Minority Huns in Hungary? Ancient Huns in the Pacific?

The wonderfully whimsical February 30 blog is back in action with a series of new posts, among them a note about putative Huns claiming minority status in the Magyar-majority state of Hungary.
My understanding is that the link between the Huns and the Hungarians is purely accidental. Yes, Attila's Huns set up camp in Pannonia, the land which is now Hungary, and yes, the names sound similar, but this is mere linguistic coincidence. The general consensus is that the term "Hungarian" comes from the Turkic onogur, perhaps meaning "ten peoples". Attila's Huns were active in Pannonia in the mid-fifth century, after which they disintegrated; the Magyars didn't turn up until the year 895, so there's a big gap to fill.

It was Medieval historians who first made the link between the Huns and the Magyars, trying to integrate legends about their ancestral origins into the genealogies found in the Old Testament.
And a followup about ancient Huns in the Pacific:
Being classified as an official minority in Hungary is not as difficult as it might seem. According to a 1993 law, all you have to do is prove your countrymen have resided in Hungary for at least 100 years and have their own pre-existing cultural, religious or linguistic character. And then you have to collect 1,000 signatures within two months.

Certainly the signature part will be no problem. "This would be easy to collect, as we pyramid-building Huns have distant relatives even in Hawaii," Novák said, noting the theory that the Huns sprung from a since-vanished island near Hawaii called Ataisz roughly 5,000 years before the birth of Christ.
Maybe French Frigate Shoals (Kanemiloha‘i) should be renamed Ataisz the Sunken Hun Homeland.

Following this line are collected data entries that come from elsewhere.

Lemma map_user_page s :
  vm_spaces s {[4096]} -> maps_range s {[4096]} 4096 0x20000000 0x80500000 0x1000 (Z.lor (Z.lor PTE_R PTE_W) PTE_U).
Proof.
  intros Hs. apply map_range_translation;
    [exact Hs|by apply elem_of_singleton|by exists 0x20000|done|by exists 1|done|done|by exists 0x80500|done|done|done|done].
Qed.

(** The kernel sees the object, and the first user page lies in another frame. *)
Lemma small_space_shows :
  vm_spaces small_space {[4096]} /\
  (forall va, 0 <= va < MAXVA -> translate (ptes small_space) 4096 va =
     if decide (4096 = 4096 /\ 0x20000000 <= va < 0x20000000 + 0x1000) then Some (0x80500000 + (va - 0x20000000), Z.lor (Z.lor (Z.lor PTE_R PTE_W) PTE_U) PTE_V)
     else if decide (4096 = 4096 /\ 0x80400000 <= va < 0x80400000 + 0x2000) then Some (0x80400000 + (va - 0x80400000), Z.lor (Z.lor PTE_R PTE_W) PTE_V)
     else translate (ptes one_space) 4096 va).
Proof.
  destruct (map_range_translation one_space {[4096]} ∅ 4096 0x80400000 0x80400000 0x2000 (Z.lor PTE_R PTE_W)) as (s1 & rc & len & E & Hs & Hrc & Ht);
    [exact one_space_ok|by apply elem_of_singleton|by exists 0x80400|done|by exists 2|done|done|by exists 0x80400|done|done|done|done|].
  destruct (map_user_page s1 Hs) as (s2 & rc2 & len2 & E2 & Hs2 & Hrc2 & Ht2).
  assert (Hz : match map_range_in_pgtbl 4096 0x80400000 0x80400000 0x2000 (Z.lor PTE_R PTE_W) one_space with
    | Ok (s, c) => match map_range_in_pgtbl 4096 0x20000000 0x80500000 0x1000 (Z.lor (Z.lor PTE_R PTE_W) PTE_U) s with Ok (_, c') => (c, c') | _ => (1, 1) end
    | _ => (1, 1) end = (0, 0)) by (by vm_compute).
  unfold small_space. rewrite E in Hz |- *. rewrite E2 in Hz |- *. injection Hz as -> ->.
  destruct Hrc as [[_ ->]|[Hbad _]]; [|discriminate Hbad]. destruct Hrc2 as [[_ ->]|[Hbad _]]; [|discriminate Hbad].
  split; [exact Hs2|]. intros va Hva. rewrite (Ht2 4096 va) by (first [exact Hva|by apply elem_of_singleton]). rewrite (Ht 4096 va) by (first [exact Hva|by apply elem_of_singleton]). reflexivity.
Qed.

Lemma small_slots_live : slots_live small_osys small_slots.
Proof.
  intros p Hp. unfold small_slots in Hp. rewrite !elem_of_cons, elem_of_nil in Hp.
  destruct Hp as [->|[->|[->|[->|[]]]]]; [right; by eexists..|by left].
Qed.

Lemma small_kernel_sees a len : 0x80400000 <= a -> a + len <= 0x80402000 -> kernel_sees small_osys 4096 a len.
Proof.
  intros Ha Hl x Hx. exists (Z.lor (Z.lor PTE_R PTE_W) PTE_V). split; [|split; discriminate].
  cbn [omem small_osys]. rewrite (proj2 small_space_shows) by (unfold MAXVA; lia).
  rewrite decide_False by (intros [_ ?]; lia). rewrite decide_True by (split; [reflexivity|lia]). do 2 f_equal. lia.
Qed.

Lemma small_user_page perm frames :
  perm = PTE_R \/ perm = PTE_W -> frames = [0x80500100; 0x80500101; 0x80500102] -> behind small_osys 4096 0x20000100 frames perm.
Proof.
  intros Hp -> i pa Hi. exists (Z.lor (Z.lor (Z.lor PTE_R PTE_W) PTE_U) PTE_V).
  split; [|destruct Hp as [-> | ->]; discriminate]. assert (Hii : (i < 3)%nat) by (by apply lookup_lt_Some in Hi).
  cbn [omem small_osys]. rewrite (proj2 small_space_shows) by (unfold MAXVA; lia). rewrite decide_True by (split; [reflexivity|lia]).
  destruct i as [|[|[|]]]; [by injection Hi as <-..|lia].
Qed.

Lemma small_object_mapped : mapped small_bytes 0x80400000 0x2000.
Proof.
  assert (E : 0x2000 = Z.of_nat (length (replicate (Z.to_nat 0x2000) 0))) by (by rewrite length_replicate).
  rewrite E. apply bytes_at_mapped, bytes_at_write.
Qed.

(** Writing three bytes at offset 16, reading three bytes back, and asking for a byte too
    many. *)
Lemma vmo_access_in_bounds_witness :
  sys_vmo_write 4096 16 2 16 0x20000100 3 small_osys = Ok (set_obytes small_osys (write_bytes (obytes small_osys) (0x80400000 + 16) [7; 8; 9]), 0) /\
  (exists m, sys_vmo_read 4096 16 2 32 0x20000100 3 small_osys = Ok (set_obytes small_osys m, 0) /\ holds m [0x80500100; 0x80500101; 0x80500102] [0; 0; 0]) /\
  sys_vmo_write 4096 16 2 0x1ffe 0x20000100 3 small_osys = Ok (small_osys, -1).
Proof.
  assert (Hobj : forall v, slot_object small_osys small_slots 2 = Some (OVmo v) -> 0 <= vmo_size v < 2 ^ 64) by (by intros v [= <-]).
  assert (Hold : forall i, 0 <= i < 3 -> small_bytes !! (0x80500100 + i) = Some (7 + i)).
  { intros i Hi. unfold small_bytes. rewrite lookup_write_bytes_out by (rewrite length_replicate; lia).
    assert (Hc : i = 0 \/ i = 1 \/ i = 2) by lia. by destruct Hc as [->|[->| ->]]. }
  split; [|split].
  - destruct (vmo_access_in_bounds 4096 small_osys 16 small_slots 2 16 0x20000100 3) as [_ Hin]; [done|done|exact small_slots_live|exact Hobj|done|done|].
    refine (proj1 (Hin small_vmo [7; 8; 9] [0x80500100; 0x80500101; 0x80500102] _ _ _ _ _ _ _) _ _);
      [by split_and!|done|done|by repeat (constructor; [by split|])|apply small_kernel_sees; [done|done]|exact small_object_mapped| |by apply small_user_page; [left|]|].
    + intros pa. rewrite !elem_of_cons, elem_of_nil. cbn [vmo_start small_vmo]. lia.
    + constructor; [exact (Hold 0 ltac:(lia))|constructor; [exact (Hold 1 ltac:(lia))|constructor; [exact (Hold 2 ltac:(lia))|constructor]]].
  - destruct (vmo_access_in_bounds 4096 small_osys 16 small_slots 2 32 0x20000100 3) as [_ Hin]; [done|done|exact small_slots_live|exact Hobj|done|done|].
    destruct (Hin small_vmo [0; 0; 0] [0x80500100; 0x80500101; 0x80500102]) as [_ Hr];
      [by split_and!|done|done|by repeat (constructor; [by split|])|apply small_kernel_sees; [done|done]|exact small_object_mapped| |].
    { intros pa. rewrite !elem_of_cons, elem_of_nil. cbn [vmo_start small_vmo]. lia. }
    destruct Hr as (m & Em & Hh & _); [by apply small_user_page; [right|]| | |done| |exists m; split; [exact Em|exact Hh]].
    + by apply (bool_decide_unpack (NoDup [0x80500100; 0x80500101; 0x80500102])).
    + intros pa. rewrite !elem_of_cons, elem_of_nil. cbn [obytes small_osys].
      intros [->|[->|[->|[]]]]; eexists; [exact (Hold 0 ltac:(lia))|exact (Hold 1 ltac:(lia))|exact (Hold 2 ltac:(lia))].
    + cbn [obytes small_osys]. repeat split; vm_compute; reflexivity.
  - destruct (vmo_access_in_bounds 4096 small_osys 16 small_slots 2 0x1ffe 0x20000100 3) as [Hout _]; [done|done|exact small_slots_live|exact Hobj|done|done|].
    refine (proj1 (Hout _)). intros v ([= <-] & _ & Hle). by vm_compute in Hle.
Defined.
(* ===== verification/RbtreeHeap.v ===== *)
(** * RbtreeHeap: pointer trees as lists of disjoint parts

    The memory of a tree is described by a list of parts that share no node: a single node, a
    subtree, the path from a place of the tree to its root, or a segment of such a path.
    [holds F l s] says that the state [s] has the parts [l], and that all other nodes are as in
    [F].  The lemmas say how each primitive of Rbtree.v changes the list; unfolding and folding
    parts is rearranging it. *)

From S2P Require Import Prelude Bits Rbtree.

Implicit Types s F : rb_tree.

Inductive color := Red | Black.

#[export] Instance color_eq_dec : EqDecision color.
Proof. solve_decision. Defined.
#[export] Instance side_eq_dec : EqDecision side.
Proof. solve_decision. Defined.

Definition cbit (c : color) : Z := match c with Red => RB_RED | Black => RB_BLACK end.

Inductive tree := E | T (c : color) (l : tree) (a : Z) (r : tree).

#[export] Instance tree_eq_dec : EqDecision tree.
Proof. solve_decision. Defined.

Definition ptr (t : tree) : Z := match t with E => 0 | T _ _ a _ => a end.

Fixpoint inorder (t : tree) : list Z := match t with E => [] | T _ l a r => inorder l ++ a :: inorder r end.

(** A tree with [x] on side [d] and [y] on the other, and the words of such a node. *)
Definition Td (d : side) (c : color) (x : tree) (a : Z) (y : tree) : tree := match d with L => T c x a y | R => T c y a x end.
Definition mkd (d : side) (pc x y : Z) : rb_node := match d with L => mk_rb pc y x | R => mk_rb pc x y end.

(** A step from a place towards the root: the side the place is on, and the rest of the
    node above it. *)
Record frame := mk_frame { f_side : side; f_color : color; f_addr : Z; f_sib : tree }.
Implicit Types (f : frame) (K : list frame).

Definition join f (t : tree) : tree := Td (f_side f) (f_color f) t (f_addr f) (f_sib f).
Fixpoint plug K (t : tree) : tree := match K with [] => t | f :: K => plug K (join f t) end.

(** The node above a place, [par] when there is no step. *)
Definition up_from (par : Z) K : Z := match K with [] => par | f :: _ => f_addr f end.
Abbreviation up := (up_from 0).

(** The topmost node of a path, [p] when there is no step. *)
Definition outer K (p : Z) : Z := default p (f_addr <$> last K).

(** ** Parts *)

Inductive part :=
| Pt (a : Z) (n : rb_node)
| Sub (par : Z) (t : tree)
| Seg (par : Z) (K : list frame) (p : Z)
| Ctx (K : list frame) (p : Z).

Definition frame_foot f : list Z := f_addr f :: inorder (f_sib f).

Definition foot (x : part) : list Z :=
  match x with
  | Pt a _ => [a]
  | Sub _ t => inorder t
  | Seg _ K _ | Ctx K _ => K ≫= frame_foot
  end.

Fixpoint sub_ok s (par : Z) (t : tree) : Prop :=
  match t with
  | E => True
  | T c l a r => nodes s !! a = Some (mk_rb (par + cbit c) (ptr r) (ptr l)) /\ sub_ok s a l /\ sub_ok s a r
  end.

Definition frame_node (par : Z) f (p : Z) : rb_node := mkd (f_side f) (par + cbit (f_color f)) p (ptr (f_sib f)).

Fixpoint seg_ok s (par : Z) K (p : Z) : Prop :=
  match K with
  | [] => True
  | f :: K => nodes s !! f_addr f = Some (frame_node (up_from par K) f p) /\ sub_ok s (f_addr f) (f_sib f) /\ seg_ok s par K (f_addr f)
  end.

Definition part_ok s (x : part) : Prop :=
  match x with
  | Pt a n => nodes s !! a = Some n
  | Sub par t => sub_ok s par t
  | Seg par K p => seg_ok s par K p
  | Ctx K p => seg_ok s 0 K p /\ root s = outer K p
  end.

(** The addresses of nodes: 4-byte aligned, so that the low bits are free. *)
Definition good (a : Z) : Prop := 0 < a < 2 ^ 64 /\ (4 | a).

Implicit Types l : list part.

Definition feet l : list Z := l ≫= foot.

Record holds F l s : Prop := mk_holds {
  h_nodup : NoDup (feet l);
  h_good a : a ∈ feet l -> good a;
  h_ok : Forall (part_ok s) l;
  h_frame a : a ∉ feet l -> nodes s !! a = nodes F !! a;
  h_left : leftmost s = leftmost F;
}.

(** ** Words of nodes *)

Lemma mkd_child d pc x y : child d (mkd d pc x y) = x.
Proof. by destruct d. Qed.
Lemma mkd_child_other d pc x y : child (other d) (mkd d pc x y) = y.
Proof. by destruct d. Qed.
Lemma mkd_with_child d pc x y v : with_child d v (mkd d pc x y) = mkd d pc v y.
Proof. by destruct d. Qed.
Lemma mkd_with_child_other d pc x y v : with_child (other d) v (mkd d pc x y) = mkd d pc x v.
Proof. by destruct d. Qed.
Lemma mkd_L_R pc x y : child R (mkd L pc x y) = y.
Proof. done. Qed.
Lemma mkd_L_with_R pc x y v : with_child R v (mkd L pc x y) = mkd L pc x v.
Proof. done. Qed.
Lemma mkd_pc d pc x y : __rb_parent_color (mkd d pc x y) = pc.
Proof. by destruct d. Qed.
Lemma mkd_set_pc d pc x y v : mk_rb v (rb_right (mkd d pc x y)) (rb_left (mkd d pc x y)) = mkd d v x y.
Proof. by destruct d. Qed.
Lemma other_other d : other (other d) = d.
Proof. by destruct d. Qed.
Lemma mkd_other d pc x y : mkd (other d) pc x y = mkd d pc y x.
Proof. by destruct d. Qed.
Lemma Td_other d c x a y : Td (other d) c x a y = Td d c y a x.
Proof. by destruct d. Qed.

Lemma ptr_Td d c x a y : ptr (Td d c x a y) = a.
Proof. by destruct d. Qed.

Lemma ptr_plug K t : ptr (plug K t) = outer K (ptr t).
Proof.
  revert t. induction K as [|g K IH]; intros t; [done|]. cbn [plug]. rewrite IH. unfold outer, join. rewrite ptr_Td, last_cons.
  by destruct (last K).
Qed.

(** A parent and a color in one word. *)
Definition good0 (p : Z) : Prop := p = 0 \/ good p.

Lemma pc_div p c : good0 p -> exists q, p = q * 4 /\ 0 <= q /\ p + cbit c < 2 ^ 64.
Proof.
  intros [->|[Hr [q ->]]]; [exists 0; by destruct c|]. exists q. split_and!; [done|lia|]. destruct c; unfold cbit, RB_RED, RB_BLACK; lia.
Qed.

Lemma land_not3 x : 0 <= x < 2 ^ 64 -> Z.land x (not64 3) = x / 4 * 4.
Proof.
  intros Hx. change (not64 3) with (Z.land (Z.ones 64) (Z.lnot 3)).
  rewrite Z.land_assoc, Z.land_ones by lia. rewrite Z.mod_small by lia.
  change (Z.land x (Z.lnot 3)) with (Z.ldiff x (Z.ones 2)). rewrite Z.ldiff_ones_r, Z.shiftl_mul_pow2, Z.shiftr_div_pow2 by lia. done.
Qed.

Lemma pc_parent p c : good0 p -> __rb_parent (p + cbit c) = p.
Proof.
  intros Hp. destruct (pc_div p c Hp) as (q & -> & Hq & Hb). unfold __rb_parent.
  assert (0 <= cbit c < 4) by (destruct c; unfold cbit, RB_RED, RB_BLACK; lia).
  rewrite land_not3 by lia. rewrite Z.div_add_l, (Z.div_small (cbit c)) by lia. lia.
Qed.

Lemma pc_color p c : good0 p -> __rb_color (p + cbit c) = cbit c.
Proof.
  intros Hp. destruct (pc_div p c Hp) as (q & -> & Hq & Hb). unfold __rb_color. change 1 with (Z.ones 1) at 1.
  rewrite Z.land_ones by lia. replace (q * 4 + cbit c) with (cbit c + (q * 2) * 2 ^ 1) by lia. rewrite Z.mod_add by done. by destruct c.
Qed.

UPDATE: The story only gets weirder. February 30 has uncovered the Arvisura, a sacred history of the Huns.
The Arvisura history begins with the sunken ancient homeland of Ataisz, which land is similar to Plato's written description of Atlantis, but is still not one and the same. According to the saga, or legend ("rege"), it is from here (Ataisz) that the Huns came to be in Ordosz by way of Mesopotamia, where, in 4040, before recorded time, they formed the association of the 24 tribes. The "Palocok Regevilaga" ['legendary bollocks'--tr.] concisely describes the 24 Hun tribes' lives nation by nation, from about 4040 b.c. all the way to King Matthias, including Maria Theresa. This enormous span of masterwork takes into account thousands of years in listing in chronological order all of those events which brought into being today's world that surrounds us, although in a way, or to some extent (nemikepp), from a different foundation than we were able to learn in school.
This map confirms that Ataisz stretched from South Point and Poipu in Hawai‘i to just about the duty free shop at Nadi airport in Fiji.

26 April 2005

Theocrats vs. Democrats in East Timor

Macam-Macam has been blogging up a storm on the less-covered regions of Southeast Asia: conflicts between the Catholic Church and democrats in East Timor, and more atrocities in Myanmar/Burma, and (most important of all) Southeast Asian Barbies.

25 April 2005

Ross Terrill on China's Revisionist Histories

I've avoided weighing in on the heavyweight contenders in the latest round of Apology Oneupmanship. But China expert Ross Terrill's rather sharp but patronizing column in The Australian of 22 April seems an appropriate time to take public notice. Some samples:
Folk in the People's Republic were taught to love the Soviet Union and then to hate it. India was esteemed in the 1950s and vilified in the '60s. Vietnam was "as close as lips and teeth" in the '60s yet invaded by Chinese armies in 1979. When Japanese prime minister Kakuei Tanaka tried to apologise directly to Mao for World War II in 1972, Mao brushed him off, saying the "help" provided by Japan's invasion of China made possible the Communist victory in 1949....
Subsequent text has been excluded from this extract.